My sister passed away five years ago today. I wrote this maybe a month or two later after I could muster up the energy to do so. It's crazy how life has changed so much in five years. I originally posted this to Myspace. Not a life-shattering example, but you get the drift.
I'm really happy that I wrote this because it's a real time capsule for myself to look back at those dark days to see where my mind was at. I remember knowing pretty early on that I had to stop asking questions or it would drive me mad. Life happens in not the best ways sometimes, and we can only learn by growing with those moments. You cannot suffer the unknown.

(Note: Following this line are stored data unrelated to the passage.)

(* ===== verification/F64.v ===== *)
(** The arithmetic of [f64]: binary64 values by their bit patterns (as in [Envelope]), with
    the correctly rounded operations of the standard library's [SpecFloat], and Rust's
    conversions, [round], [max] and [clamp]. *)

From Stdlib Require Import SpecFloat.
From S2P Require Export Envelope.

Definition F64_SIGN : Z := 2 ^ 63.
Definition F64_HIDDEN : Z := 2 ^ 52.
Definition F64_INFINITY : f64 := 0x7FF0000000000000.
Definition F64_NAN : f64 := 0x7FF8000000000000.

Definition f64_decode (x : f64) : spec_float :=
  let sign := Z.testbit x 63 in
  let exponent := Z.land (Z.shiftr x 52) 0x7FF in
  let fraction := Z.land x (F64_HIDDEN - 1) in
  if exponent =? 0x7FF then if fraction =? 0 then S754_infinity sign else S754_nan
  else if exponent =? 0 then
    match fraction with Zpos m => S754_finite sign m (-1074) | _ => S754_zero sign end
  else S754_finite sign (Z.to_pos (F64_HIDDEN + fraction)) (exponent - 1075).

Definition f64_encode (x : spec_float) : f64 :=
  let signed (s : bool) magnitude := if s then F64_SIGN + magnitude else magnitude in
  wrapping u64
    match x with
    | S754_zero s => signed s 0
    | S754_infinity s => signed s F64_INFINITY
    | S754_nan => F64_NAN
    | S754_finite s m e =>
        if Zpos m <? F64_HIDDEN then signed s (Zpos m)
        else signed s (Z.shiftl (e + 1075) 52 + (Zpos m - F64_HIDDEN))
    end.

Definition f64_lift (f : spec_float → spec_float → spec_float) (a b : f64) : f64 :=
  f64_encode (f (f64_decode a) (f64_decode b)).
Definition f64_add : f64 → f64 → f64 := f64_lift (SFadd 53 1024).
Definition f64_sub : f64 → f64 → f64 := f64_lift (SFsub 53 1024).
Definition f64_mul : f64 → f64 → f64 := f64_lift (SFmul 53 1024).
Definition f64_div : f64 → f64 → f64 := f64_lift (SFdiv 53 1024).

(** [n as f64]; the decimal literal [p / q], correctly rounded while [p] and [q] are exact. *)
Definition f64_of_Z (n : Z) : f64 := f64_encode (binary_normalize 53 1024 n 0 false).
Definition f64_lit (p q : Z) : f64 := f64_div (f64_of_Z p) (f64_of_Z q).

Definition f64_is_finite (x : f64) : bool := f64_magnitude x <? F64_INFINITY.
Definition f64_ltb (a b : f64) : bool :=
  negb (f64_is_nan a) && negb (f64_is_nan b) && (f64_ord a <? f64_ord b).
Definition f64_abs (x : f64) : f64 := f64_magnitude x.

(** [f64::max], [f64::clamp], [(min..=max).contains]. *)
Definition f64_max (a b : f64) : f64 :=
  if f64_is_nan a then b else if f64_ltb a b then b else a.
Definition f64_clamp (x min max : f64) : f64 :=
  let x := if f64_ltb x min then min else x in
  if f64_ltb max x then max else x.
Definition f64_contains (min max x : f64) : bool := f64_leb min x && f64_leb x max.

(** The integer part of a finite value, towards zero. *)
Definition f64_trunc (x : spec_float) : Z :=
  match x with
  | S754_finite s m e => let n := Z.shiftl (Zpos m) e in if s then - n else n
  | _ => 0
  end.

(** [x as i64] and [x as u64]: truncation, saturating, zero for a NaN. *)
Definition f64_as (t : int_ty) (x : f64) : Z :=
  match f64_decode x with
  | S754_nan => 0
  | S754_infinity s => if s then int_min t else int_max t
  | v => Z.max (int_min t) (Z.min (int_max t) (f64_trunc v))
  end.

(** [f64::round]: to the nearest integer, halves away from zero. *)
Definition f64_round (x : f64) : f64 :=
  match f64_decode x with
  | S754_finite s m e =>
      if 0 <=? e then x
      else
        let n := Z.shiftr (Zpos m + 2 ^ (- e - 1)) (- e) in
        if n =? 0 then f64_encode (S754_zero s)
        else f64_encode (binary_normalize 53 1024 (if s then - n else n) 0 s)
  | _ => x
  end.

(** ** Checks against known values *)

Example literals :
  (f64_lit 1 10, f64_lit 10 1, f64_of_Z 1, f64_lit (-1) 1) =
    (SPREAD_MULTIPLIER_MIN, SPREAD_MULTIPLIER_MAX, SIZE_SCALAR_MAX, DIRECTIONAL_SKEW_MIN).
Proof. vm_compute. reflexivity. Qed.

(** [0.1 + 0.2 == 0.30000000000000004]; [i64::MAX as f64] is [2^63]; the cast back saturates. *)
Example rounding_known :
  f64_add (f64_lit 1 10) (f64_lit 2 10) = 0x3FD3333333333334 ∧
  f64_of_Z (2 ^ 63 - 1) = f64_of_Z (2 ^ 63) ∧ f64_as i64 (f64_of_Z (2 ^ 63)) = 2 ^ 63 - 1 ∧
  f64_as u64 (f64_round (f64_lit 5 2)) = 3 ∧ f64_as i64 (f64_round (f64_lit (-5) 2)) = -3 ∧
  f64_as u64 (f64_lit (-1) 2) = 0.
Proof. vm_compute. split_and!; reflexivity. Qed.

(** ** Ranges *)

Lemma f64_as_range t x : int_min t ≤ 0 ≤ int_max t → int_min t ≤ f64_as t x ≤ int_max t.
Proof. intros Ht. unfold f64_as. destruct (f64_decode x) as [|[]| |]; lia. Qed.

Lemma f64_not_ltb a b :
  f64_is_nan a = false → f64_is_nan b = false → f64_ltb a b = false → f64_ord b ≤ f64_ord a.
Proof. intros Ha Hb. unfold f64_ltb. rewrite Ha, Hb. cbn. intros ?%Z.ltb_ge. done. Qed.

(** A clamped value lies in its range, unless it is not a number. *)
Lemma f64_clamp_range x min max :
  f64_is_nan x = false → f64_leb min max = true → f64_contains min max (f64_clamp x min max) = true.
Proof.
  unfold f64_contains, f64_clamp, f64_ltb, f64_leb. intros Hx Hm.
  apply andb_true_iff in Hm as [[Hn1%negb_true_iff Hn2%negb_true_iff]%andb_true_iff Hle%Z.leb_le].
  repeat (rewrite ?Hx, ?Hn1, ?Hn2; cbn [negb andb];
          match goal with |- context [?a <? ?b] => destruct (Z.ltb_spec a b); [try lia|] end || idtac).
  all: rewrite ?Hx, ?Hn1, ?Hn2; cbn [negb andb]; by rewrite !(proj2 (Z.leb_le _ _)) by lia.
Qed.

(** ** Casts of values at least one *)

Lemma f64_as_at_least_one t x :
  0 ≤ x < 2 ^ 64 → int_min t ≤ 0 → 1 ≤ int_max t → f64_is_nan x = false →
  f64_ord (f64_of_Z 1) ≤ f64_ord x → 1 ≤ f64_as t x.
Proof.
  intros Hx Hmin Hmax Hn Ho. assert (f64_ord (f64_of_Z 1) = 0x3FF0000000000000) as E1 by reflexivity.
  rewrite E1 in Ho. unfold f64_ord in Ho.
  assert (f64_magnitude x = x mod 2 ^ 63) as Hmag.
  { unfold f64_magnitude. change (2 ^ 63 - 1) with (Z.ones 63). by rewrite Z.land_ones. }
  pose proof (Z.mod_pos_bound x (2 ^ 63) ltac:(lia)).
  destruct (Z.testbit x 63) eqn:Hs; [lia|].
  assert (x < 2 ^ 63) as Hx63.
  { apply Z.nle_gt. intros Hge. assert (x / 2 ^ 63 = 1) as Hq by (symmetry; apply (Z.div_unique _ _ _ (x - 2 ^ 63)); lia).
    rewrite Z.testbit_eqb, Hq in Hs by lia. done. }
  rewrite Hmag, Z.mod_small in Ho by lia.
  assert (Z.land (Z.shiftr x 52) 0x7FF = x / 2 ^ 52) as He.
  { rewrite Z.shiftr_div_pow2 by lia. change 0x7FF with (Z.ones 11). rewrite Z.land_ones by lia.
    apply Z.mod_small. split; [apply Z.div_pos; lia|]. apply Z.div_lt_upper_bound; lia. }
  assert (Z.land x (F64_HIDDEN - 1) = x mod 2 ^ 52) as Hf.
  { unfold F64_HIDDEN. change (2 ^ 52 - 1) with (Z.ones 52). by rewrite Z.land_ones. }
  assert (1023 ≤ x / 2 ^ 52) as Hexp by (apply Z.div_le_lower_bound; lia).
  pose proof (Z.mod_pos_bound x (2 ^ 52) ltac:(lia)) as Hfr.
  unfold f64_as, f64_decode. rewrite Hs, He, Hf.
  destruct (Z.eqb_spec (x / 2 ^ 52) 0x7FF).
  { destruct (Z.eqb_spec (x mod 2 ^ 52) 0) as [|Hnz]; [done|]. exfalso.
    unfold f64_is_nan in Hn. rewrite Hmag, Z.mod_small in Hn by lia.
    apply Z.ltb_ge in Hn. pose proof (Z.div_mod x (2 ^ 52) ltac:(lia)). lia. }
  destruct (Z.eqb_spec (x / 2 ^ 52) 0); [lia|]. cbn [f64_trunc].
  rewrite Z2Pos.id by (unfold F64_HIDDEN; lia).
  assert (1 ≤ Z.shiftl (F64_HIDDEN + x mod 2 ^ 52) (x / 2 ^ 52 - 1075)); [|lia].
  destruct (Z.le_gt_cases 0 (x / 2 ^ 52 - 1075)).
  - rewrite Z.shiftl_mul_pow2 by done. unfold F64_HIDDEN.
    assert (0 < 2 ^ (x / 2 ^ 52 - 1075)) by (apply Z.pow_pos_nonneg; lia). nia.
  - rewrite Z.shiftl_div_pow2 by lia. apply Z.div_le_lower_bound; [apply Z.pow_pos_nonneg; lia|].
    rewrite Z.mul_1_r. unfold F64_HIDDEN.
    assert (2 ^ (- (x / 2 ^ 52 - 1075)) ≤ 2 ^ 52) by (apply Z.pow_le_mono_r; lia). lia.
Qed.

Lemma f64_of_one_number : f64_is_nan (f64_of_Z 1) = false ∧ 0 ≤ f64_of_Z 1 < 2 ^ 64.
Proof. vm_compute. split_and!; done. Qed.

(** [x.max(1.0) as _] is at least one, whatever [x]. *)
Lemma f64_max_one t x :
  0 ≤ x < 2 ^ 64 → int_min t ≤ 0 → 1 ≤ int_max t → 1 ≤ f64_as t (f64_max x (f64_of_Z 1)).
Proof.
  intros Hx Hmin Hmax. destruct f64_of_one_number as [Hn1 H1].
  unfold f64_max. destruct (f64_is_nan x) eqn:Hn; [by apply f64_as_at_least_one|].
  destruct (f64_ltb x (f64_of_Z 1)) eqn:E; [by apply f64_as_at_least_one|].
  apply f64_as_at_least_one; try done. by apply f64_not_ltb.
Qed.

(** Every operation yields a 64-bit pattern. *)
Lemma f64_encode_range v : 0 ≤ f64_encode v < 2 ^ 64.
Proof. unfold f64_encode. apply Z.mod_pos_bound. lia. Qed.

I miss my sister's physical presence. I miss her voice. But it is more important to know that she is always here because we are blood and we had 30 years of life together and she is permanently recorded in my mind. There is nothing more infinite than that.
I love you Suzanne.
Every morning I wake up to the constant realization that will plague the rest of my life: I’ve lost my sister Suzanne and I’m not getting her back. The emptiness that accompanies this sentiment is hard to grasp, because simply put, there is nothing there. You know you will never be able to hold her hand, and you’ll never be able to hug her and kiss her on the cheek. It’s a rotten felling to have because you know that you shouldn’t even be writing this because you should have been an old man and your sister should have been an old lady and it would have been a natural passing. It’d still be sad, but you’d be okay because you’d be gone in a couple years too, and it’d be a wholly natural thing. You’ve lived your life, you’ve done your thing, and now you’ve passed away. But that isn’t how it is. I’m going to live the rest of my days missing my sister who fought hard and probably lived longer than she should have with stage four lung cancer. She leaves a husband. She leaves a daughter. She leaves parents, a brother, and a sister. She leaves loving family and friends, two dogs, and a cat. She’s left a world of suffering that she did not deserve and a bad hand shuffled back into the deck. It was before her time, but time due for what she was going through.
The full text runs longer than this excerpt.